Ariel, from ‘The Little Mermaid’, gave up her family, friends, changed her tail for two legs and gave up her voice because she was certain that as soon as the prince saw her beautiful face, he would fall in love with her. (BEAUTY = SUCCESS)

I cannot avoid bringing to my mind the words ‘superficiality’, ‘objectivation’, ‘discrimination’ and ‘consumerism’ as if they were synonyms of beauty. This society we live in is permanently demanding female population to be “a beautiful thing”, what leads lots of women to buy all sorts of cosmetics, dye their hairs, put on diets, making all sort of surgeries and even developing illnesses such as bulimia or anorexia, leaving aside what is really important: our essence, our identity. Sadly this is what we consume and worst of all, what our children consume. 

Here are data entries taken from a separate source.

Record FailureState := { fs_count : Z; fs_last_used : Duration }.
Record TokenBucket := { tb_tokens : Z; tb_last : Duration; tb_last_used : Duration }.

(** Refilled to [now]; the caller looks at the tokens. *)
Definition available (now : Duration) (capacity : Z) (refill : Duration) (b : TokenBucket) : TokenBucket :=
  if (tb_last b <? now) && (refill <=? dur_sub now (tb_last b)) then
    let periods := dur_sub now (tb_last b) / refill in
    {| tb_tokens := Z.min capacity (saturating_add_u64 (tb_tokens b) (Z.min periods u64_max));
       tb_last := dur_add (tb_last b) (dur_mul refill (Z.min periods u32_max)); tb_last_used := now |}
  else {| tb_tokens := tb_tokens b; tb_last := tb_last b; tb_last_used := now |}.
Definition spend (cost : Z) (b : TokenBucket) : TokenBucket := {| tb_tokens := tb_tokens b - cost; tb_last := tb_last b; tb_last_used := tb_last_used b |}.
Definition full_bucket (capacity : Z) (now : Duration) : TokenBucket := {| tb_tokens := capacity; tb_last := now; tb_last_used := now |}.

Record Queues := { qu_high : gmap IpAddr (list ProbeRequest); qu_low : list ProbeRequest; qu_hosts : list IpAddr; qu_queued : gset QueueKey; qu_since_low : Z }.
Record Rates := { ra_global : TokenBucket; ra_hosts : gmap IpAddr TokenBucket; ra_subnets : gmap SubnetKey TokenBucket }.
Record Scheduler := {
  sc_config : SchedulerConfig; sc_queues : Queues; sc_failures : gmap WorkKey FailureState; sc_stopped : bool; sc_active : Z;
  sc_active_hosts : gmap IpAddr Z; sc_rates : Rates }.

Definition HIGH_ADMISSIONS_BEFORE_LOW : Z := 32.
Inductive AdmissionDecision := Admitted_ | ConcurrencyLimited | EligibleAt (deadline : Duration).
#[global] Instance AdmissionDecision_eq_dec : EqDecision AdmissionDecision.
Proof. solve_decision. Defined.

Definition empty_queues : Queues := {| qu_high := ∅; qu_low := []; qu_hosts := []; qu_queued := ∅; qu_since_low := 0 |}.
Definition scheduler_new (c : SchedulerConfig) (now : Duration) : result Scheduler ActiveError :=
  let b := cf_budgets c in
  let? _ := budget_new (bc_global_concurrency b) (bc_per_host_concurrency b) (bc_global_rate_burst b) (bc_per_subnet_burst b) (bc_refill b) in
  if (cf_queue_capacity c =? 0) || (MAX_QUEUE <? cf_queue_capacity c) || (cf_base_backoff c =? 0) || (cf_max_backoff c <? cf_base_backoff c)
     || (25 <? cf_jitter_percent c) || (cf_state_capacity c =? 0) || (MAX_QUEUE <? cf_state_capacity c) || (cf_state_ttl c =? 0)
     || (cf_max_retry_attempts c =? 0) || (16 <? cf_max_retry_attempts c) || (cf_credential_timeout c =? 0)
     || (seconds 30 <? cf_credential_timeout c)
  then Err InvalidConfig
  else Ok {| sc_config := c; sc_queues := empty_queues; sc_failures := ∅; sc_stopped := false; sc_active := 0; sc_active_hosts := ∅;
             sc_rates := {| ra_global := full_bucket (bc_global_rate_burst b) now; ra_hosts := ∅; ra_subnets := ∅ |} |}.

Definition with_queues (q : Queues) (s : Scheduler) : Scheduler := {|
  sc_config := sc_config s; sc_queues := q; sc_failures := sc_failures s; sc_stopped := sc_stopped s; sc_active := sc_active s;
  sc_active_hosts := sc_active_hosts s; sc_rates := sc_rates s |}.
Definition with_failures (f : gmap WorkKey FailureState) (s : Scheduler) : Scheduler := {|
  sc_config := sc_config s; sc_queues := sc_queues s; sc_failures := f; sc_stopped := sc_stopped s; sc_active := sc_active s;
  sc_active_hosts := sc_active_hosts s; sc_rates := sc_rates s |}.
Definition with_rates (r : Rates) (s : Scheduler) : Scheduler := {|
  sc_config := sc_config s; sc_queues := sc_queues s; sc_failures := sc_failures s; sc_stopped := sc_stopped s; sc_active := sc_active s;
  sc_active_hosts := sc_active_hosts s; sc_rates := r |}.
Definition with_active (n : Z) (hosts : gmap IpAddr Z) (s : Scheduler) : Scheduler := {|
  sc_config := sc_config s; sc_queues := sc_queues s; sc_failures := sc_failures s; sc_stopped := sc_stopped s; sc_active := n;
  sc_active_hosts := hosts; sc_rates := sc_rates s |}.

I think we are losing sight of what the idea of “beauty” really is. In fact, is there only one sense of beauty? Why do we all have to agree on one stereotyped beauty? What about our inner beauty? These are some of the questions I wonder whenever I watch any Disney film, and I always get to the same conclusion: "BEAUTY IS IN THE EYE OF THE BEHOLDER".



1 comment:

  1. Rosario, I liked very much your point of view about beauty. You explain with clear and simple vocabulary the meaning of beauty. I totally agree with you about Disney's influence about beauty. I understand that the films are for children and they dream about the princess be rescued by a handsome prince, but in shrek film,for example, the princess and the prince are not nice, they are ogres. Of course is not a productions from Disney, but the example is similar, and children like the film and it breaks the typical meaning of beauty. Noe and I wrote about shrek and we tryied to show how women can be beauty without the external beauty. Women can be beauty because they feel the beauty inside them. It is like you wrote, beauty is in the eye of the beholder. Great job Ro, congrats!